Ressaltam, aqui, duas categorias caras ao Direito em geral e ao Direito do Trabalho em particular, no texto do eminente jurista argentino: "conhecimento" e "igualização."  “Conhecer” os direitos, portanto, nas pretensas democracias sociais modernas, são base para uma maior operatividade da “igualização", contida  numa das possibilidades da racionalidade moderna, que compete com o outro sentido cruel (irracional) da modernidade.

 

No fim deste desfiladeiro cultural e normativo estão lá o suposto racionalismo (ou irracionalismo) "heidggheriano", que permitiu a este ser um reitor nazista, mas também a razão democrática (positivista) de um Kelsen, que lhe permitiu compor com Renner a Constituição democrática austríaca de 1920 (Lei Complementar de 1929), ambos os textos produzidos de dentro do regime do capital, com vistas à democracia e o  alargamento da igualdade e da liberdade.

 

A explicitação  do significado normativo da doutrina dos direitos fundamentais mínimos, pode ser composta com a leitura direta da norma constitucional. Tanto para uma posição defensiva de uma garantia mínima, que ali está inscrita de forma explícita  ─ autoaplicável e regulada de forma clara ─  como para uma posição ofensivo-regulatória, quando a garantia mínima está colocada de maneira abstrata e meramente  "programática".

 

Assim, nesta segunda hipótese – ofensivo-regulatória - temos (art. 7º   XXVIII, da Carta) a "proteção em face da automação, na forma da lei", que pode ser alvo de uma proposta expansiva, necessária mormente nas condições das mutações tecnológicas atuais, pois nesta hipótese a Carta tem um tal grau de abstração, que dela é impossível tirar qualquer diretriz concreta que lhe dê efetividade.

 

Na primeira hipótese, - defensiva – temos um caso de clara autoaplicabilidade, logo, direito mínimo já normatizado sem possibilidade de discussão séria sobre a sua existência ou eficácia (art. 7º  XVIII):  "licença gestante (...), com duração de cento e vinte dias". Direito com  período claro de fruição já prescrito, com a manutenção do emprego e do salário garantido.

 

A teoria do mestre Manoel Castells, da “sociedade dos fluxos”, nos mostra a enormidade desta tarefa jurídico-política de reverter os movimentos aparentemente automáticos, conformados na economia e transpostos mecanicamente para a ordem jurídica.

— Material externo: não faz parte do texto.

(** * BudgetBuddy: the API route

    A shallow embedding of the one file of the repository that handles
    requests, the Hono route file under [app/api]: the application
    mounted under [/api], its single registered route [GET /hello] with
    the chain [clerkMiddleware(), handler], and the two handlers [GET]
    and [POST] the file exports to the Next.js runtime.

    The file is written against two libraries, Hono and
    [@hono/clerk-auth].  The parts of Hono it relies on (base path,
    route registration, matching, the composition of a chain, [c.json],
    the not-found handler) are modelled in [Module Hono]; the round
    trip to the identity provider made by [clerkMiddleware] is a
    parameter of the development. *)

From Stdlib Require Import String Ascii List ZArith Bool Lia.
From stdpp Require Import base option list strings gmap.

Local Open Scope Z_scope.

(** ** Strings *)

Module Str.

(** The double-quote character (code 34). *)
Definition dquote : ascii := Eval cbv in ascii_of_nat 34.

Definition of_char (a : ascii) : string := String a EmptyString.

(** [quoted s] is [s] between double quotes, for writing down the text
    of a JSON document. *)
Definition quoted (s : string) : string := String dquote (s +:+ of_char dquote).

(** JavaScript's [s.split(sep)] for a one-character separator: the
    result is never empty, and an empty input gives one empty piece. *)
Fixpoint split (sep : ascii) (s : string) : list string :=
  match s with
  | EmptyString => [EmptyString]
  | String a s' =>
      if Ascii.eqb a sep then EmptyString :: split sep s'
      else match split sep s' with
           | [] => [of_char a]
           | piece :: rest => String a piece :: rest
           end
  end.

(** [join sep l] is JavaScript's [l.join(sep)]. *)
Fixpoint join (sep : ascii) (l : list string) : string :=
  match l with
  | [] => EmptyString
  | [piece] => piece
  | piece :: rest => piece +:+ String sep (join sep rest)
  end.

(** [includes s t] is JavaScript's [s.includes(t)]. *)
Fixpoint includes (s t : string) : bool :=
  String.prefix t s ||
  match s with
  | EmptyString => false
  | String _ s' => includes s' t
  end.

Definition first (s : string) : option ascii :=
  match s with EmptyString => None | String a _ => Some a end.

Fixpoint last (s : string) : option ascii :=
  match s with
  | EmptyString => None
  | String a EmptyString => Some a
  | String _ s' => last s'
  end.

Definition tail (s : string) : string :=
  match s with EmptyString => EmptyString | String _ s' => s' end.

(** [drop n s] is JavaScript's [s.slice(n)]. *)
Fixpoint drop (n : nat) (s : string) : string :=
  match n, s with
  | S n', String _ s' => drop n' s'
  | _, _ => s
  end.

End Str.

(** ** JSON values and [JSON.stringify] *)

Module Json.

(** The values the route passes to [c.json]: objects whose fields are
    strings (or, in general, nested objects), in field order. *)
#[warnings="-register-all"]
Inductive value : Type :=
| Str (s : string)
| Obj (fields : list (string * value)).

Definition hex_digit (n : nat) : ascii :=
  if (n <? 10)%nat then ascii_of_nat (48 + n) else ascii_of_nat (87 + n).

(** One character of a quoted JSON string: the quote, the backslash and
    the control characters are escaped, everything else is copied. *)
Definition escape_char (a : ascii) : string :=
  let n := nat_of_ascii a in
  if (n =? 34)%nat then String "\" (Str.of_char Str.dquote)
  else if (n =? 92)%nat then "\\"
  else if (n =? 8)%nat then "\b"
  else if (n =? 9)%nat then "\t"
  else if (n =? 10)%nat then "\n"
  else if (n =? 12)%nat then "\f"
  else if (n =? 13)%nat then "\r"
  else if (n <? 32)%nat then
    "\u00" +:+ String (hex_digit (n / 16)) (Str.of_char (hex_digit (n mod 16)))
  else Str.of_char a.

Fixpoint escape (s : string) : string :=
  match s with
  | EmptyString => EmptyString
  | String a s' => escape_char a +:+ escape s'
  end.

Definition quote (s : string) : string :=
  String Str.dquote (escape s +:+ Str.of_char Str.dquote).

(** [JSON.stringify v], without indentation. *)
Fixpoint stringify (v : value) : string :=
  match v with
  | Str s => quote s
  | Obj fields =>
      let member (kv : string * value) := quote (fst kv) +:+ ":" +:+ stringify (snd kv) in
      "{" +:+ Str.join "," (map member fields) +:+ "}"
  end.

(** Field lookup on an object (first occurrence). *)
Definition field (key : string) (v : value) : option value :=
  match v with
  | Str _ => None
  | Obj fields => snd <$> List.find (fun kv => String.eqb (fst kv) key) fields
  end.

End Json.

(** ** Requests and responses *)

Module Http.

(** The methods the route file receives: it exports one handler for
    [GET] and one for [POST] and nothing else. *)
Inductive Method : Type := Get | Post.

Definition Method_eqb (a b : Method) : bool :=
  match a, b with
  | Get, Get | Post, Post => true
  | _, _ => false
  end.

(** An inbound request.  [path] is the path of the URL (no query
    string); header names are in lower case, as the Fetch [Headers]
    object keeps them; [cookies] is the parsed [cookie] header. *)
Record Request : Type := mkRequest {
  method : Method;
  path : string;
  query : list (string * string);
  headers : list (string * string);
  cookies : list (string * string);
  body : option string
}.

Inductive ContentType : Type := ApplicationJson | TextPlain.

Record Response : Type := mkResponse {
  status : Z;
  contentType : ContentType;
  bodyText : string
}.

End Http.

Export Http.

(** ** The authentication object of [@hono/clerk-auth] *)

Module ClerkTypes.

(** The object [getAuth(c)] returns: [userId] is [null] (here [None])
    for a signed-out request; the session claims travel with it. *)
Record AuthObject : Type := mkAuth {
  userId : option string;
  sessionClaims : list (string * string)
}.

Definition signedOut : AuthObject :=
  {| userId := None; sessionClaims := [] |}.

End ClerkTypes.

Export ClerkTypes.

(** ** Hono: context, handlers, routes, dispatch *)

Module Hono.

(** What the route stores in the per-request variables of the context
    ([c.set] / [c.get]). *)
Inductive ContextVar : Type :=
| ClerkAuth (auth : AuthObject)
| ClerkClient.

(** What the model records about a run, oldest first: a handler was
    called, a handler returned a response, the not-found handler
    supplied one. *)
Inductive Event : Type :=
| Called (name : string)
| Returned (name : string) (r : Response)
| NotFound (r : Response).

(** The context [c] handed to every handler of a request.  [res] is the
    response once the context is finalized.  [log] is bookkeeping of
    the model; no handler reads it. *)
Record Context : Type := mkContext {
  req : Request;
  var : gmap string ContextVar;
  res : option Response;
  log : list Event
}.

Definition newContext (r : Request) : Context :=
  {| req := r; var := ∅; res := None; log := [] |}.

Definition finalized (c : Context) : bool :=
  match res c with Some _ => true | None => false end.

Provavelmente iniciativas ousadas e inovadoras neste duplo sentido é o que podem incidir sobre os “fluxos de poder”, “fluxos financeiros”, “fluxos de tecnologia”, “fluxos de criação de imagens”, “fluxos de informação”, já que “a lógica da sociedade dos fluxos escapa frequentemente aos seus controladores...” (“Local y Global”. Borja e Castells. Ed. Taurus, 1977, 418 páginas).

 

Nesta sociedade de “fluxos” direito e política se convertem, incessantemente, um no outro e a própria hipótese de sobrepolitização do direito pela “exceção” pode gerar ― pela resistência consciente dos juristas ―  um “fluxo” contrário: transformar as novas categorias jurídicas em  fundações para disputar os marcos de uma nova ordem civilizatória. É o direito como resistência à absoluta mercantilização do trabalho e da própria vida.